Required work ▸ Reproduce each line from the first in the data through the line that contains "Theorem delivery_ids_unique (E" exactly; give nothing else.

[Dataset items]

- - -

(** C1: the delivery ids in the store are pairwise distinct after any run
    of POST /webhook requests.  A request whose delivery id is already
    stored leaves the store as it is; when it is verified, of an allowed
    type and its body decodes, it is answered 204.  Hence, when a request
    is answered 204 and submitted again, at once or after other requests,
    the second submission is answered 204 too, changes nothing, and the
    store holds exactly one record with that delivery id. *)
Theorem delivery_ids_unique (E : env) (before between : list Webhook.request)
        (r : Webhook.request) :
  let verified w :=
    fst (verify_signature E (Webhook.x_hub_signature_256 r) (Webhook.body r) w)
    = Returned true in
  let w1 := snd (serve E before initial) in
  let first := webhook_handler E r w1 in
  let w2 := snd (serve E between (snd first)) in
  let second := webhook_handler E r w2 in
  NoDup (map Event.id (events_store w1))
  /\ (In (Webhook.x_github_delivery r) (map Event.id (events_store w1)) ->
      events_store (snd first) = events_store w1
      /\ (verified w1 ->
          member (Webhook.x_github_event r) ["issues"; "issue_comment"; "ping"]
          = true ->
          (exists payload, json_loads E (Webhook.body r) = Some payload) ->
          fst first = Returned no_content /\ status_of (fst first) = 204))
  /\ (status_of (fst first) = 204 ->
      status_of (fst second) = 204
      /\ events_store (snd second) = events_store w2
      /\ List.length (stored (Webhook.x_github_delivery r) (snd second))
         = 1%nat).
Proof.
  intros verified w1 first w2 second.
  assert (Hnd1 : NoDup (ids w1))
    by (apply serve_NoDup; constructor).
  assert (Hsame : forall w,
             In (Webhook.x_github_delivery r) (ids w) ->
             events_store (snd (webhook_handler E r w)) = events_store w).
  { intros w Hin.
    destruct (webhook_handler_store E r w) as [Hs|(_ & Hnew & _)];
      [exact Hs|].
    apply seen_In in Hin. rewrite Hin in Hnew. discriminate Hnew. }
  assert (Hdup : forall w,
             In (Webhook.x_github_delivery r) (ids w) ->
             verified w ->
             member (Webhook.x_github_event r)
               ["issues"; "issue_comment"; "ping"] = true ->
             (exists payload, json_loads E (Webhook.body r) = Some payload) ->
             fst (webhook_handler E r w) = Returned no_content
             /\ status_of (fst (webhook_handler E r w)) = 204).
  { intros w Hin Hv Hev (payload & Hjs).
    apply seen_In in Hin.
    rewrite (webhook_duplicate E r w payload Hv Hev Hjs Hin). cbn [fst snd].
    split; reflexivity. }
  split; [exact Hnd1|]. split.
  { intros Hin. split; [apply Hsame, Hin|apply Hdup, Hin]. }
  intros H204.
  destruct (webhook_accepted E r w1 H204) as (Hv & Hev & Hjs).
  assert (Hin1 : In (Webhook.x_github_delivery r) (ids (snd first))).
  { subst first.
    destruct (webhook_handler_store E r w1)
      as [Hkept|(_ & _ & record & Hid & Happ)].
    - destruct (existsb (fun e => option_eqb (Event.id e)
                                    (Webhook.x_github_delivery r))
                  (events_store w1)) eqn:Hseen.
      + apply seen_In in Hseen. unfold ids. rewrite Hkept. exact Hseen.
      + exfalso.
        destruct Hjs as (payload & Hjs).
        revert H204 Hkept. unfold webhook_handler. run.
        pose proof (verify_signature_store E (Webhook.x_hub_signature_256 r)
                      (Webhook.body r) w1) as Hstore.
        destruct (verify_signature E (Webhook.x_hub_signature_256 r)
                    (Webhook.body r) w1) as [o wv]. run. subst o. run.
        rewrite Hev, Hjs. run. rewrite Hstore, Hseen.
        rewrite ?get_run. run.
        repeat (split_match; rewrite ?get_run; run;
                try (intros H; discriminate H)).
        all: intros _ Hkept; rewrite Hstore in Hkept.
        all: apply (f_equal (@List.length _)) in Hkept.
        all: rewrite length_app in Hkept; cbn [List.length] in Hkept; lia.
    - unfold ids. rewrite Happ, map_app. apply in_or_app; right.
      cbn [map]. left. exact Hid. }
  assert (Hin2 : In (Webhook.x_github_delivery r) (ids w2))
    by (apply serve_keeps; exact Hin1).
  assert (Hv2 : verified w2).
  { unfold verified.
    rewrite (verify_signature_verdict E _ _ w2 w1). exact Hv. }
  destruct (Hdup w2 Hin2 Hv2 Hev Hjs) as (_ & Hst).
  split; [exact Hst|]. split; [apply Hsame, Hin2|].
  apply stored_once.
  - apply webhook_handler_NoDup, serve_NoDup, webhook_handler_NoDup, Hnd1.
  - apply webhook_handler_keeps, Hin2.
Qed.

- - -

Response to the task ▸
(** C1: the delivery ids in the store are pairwise distinct after any run
    of POST /webhook requests.  A request whose delivery id is already
    stored leaves the store as it is; when it is verified, of an allowed
    type and its body decodes, it is answered 204.  Hence, when a request
    is answered 204 and submitted again, at once or after other requests,
    the second submission is answered 204 too, changes nothing, and the
    store holds exactly one record with that delivery id. *)
Theorem delivery_ids_unique (E : env) (before between : list Webhook.request)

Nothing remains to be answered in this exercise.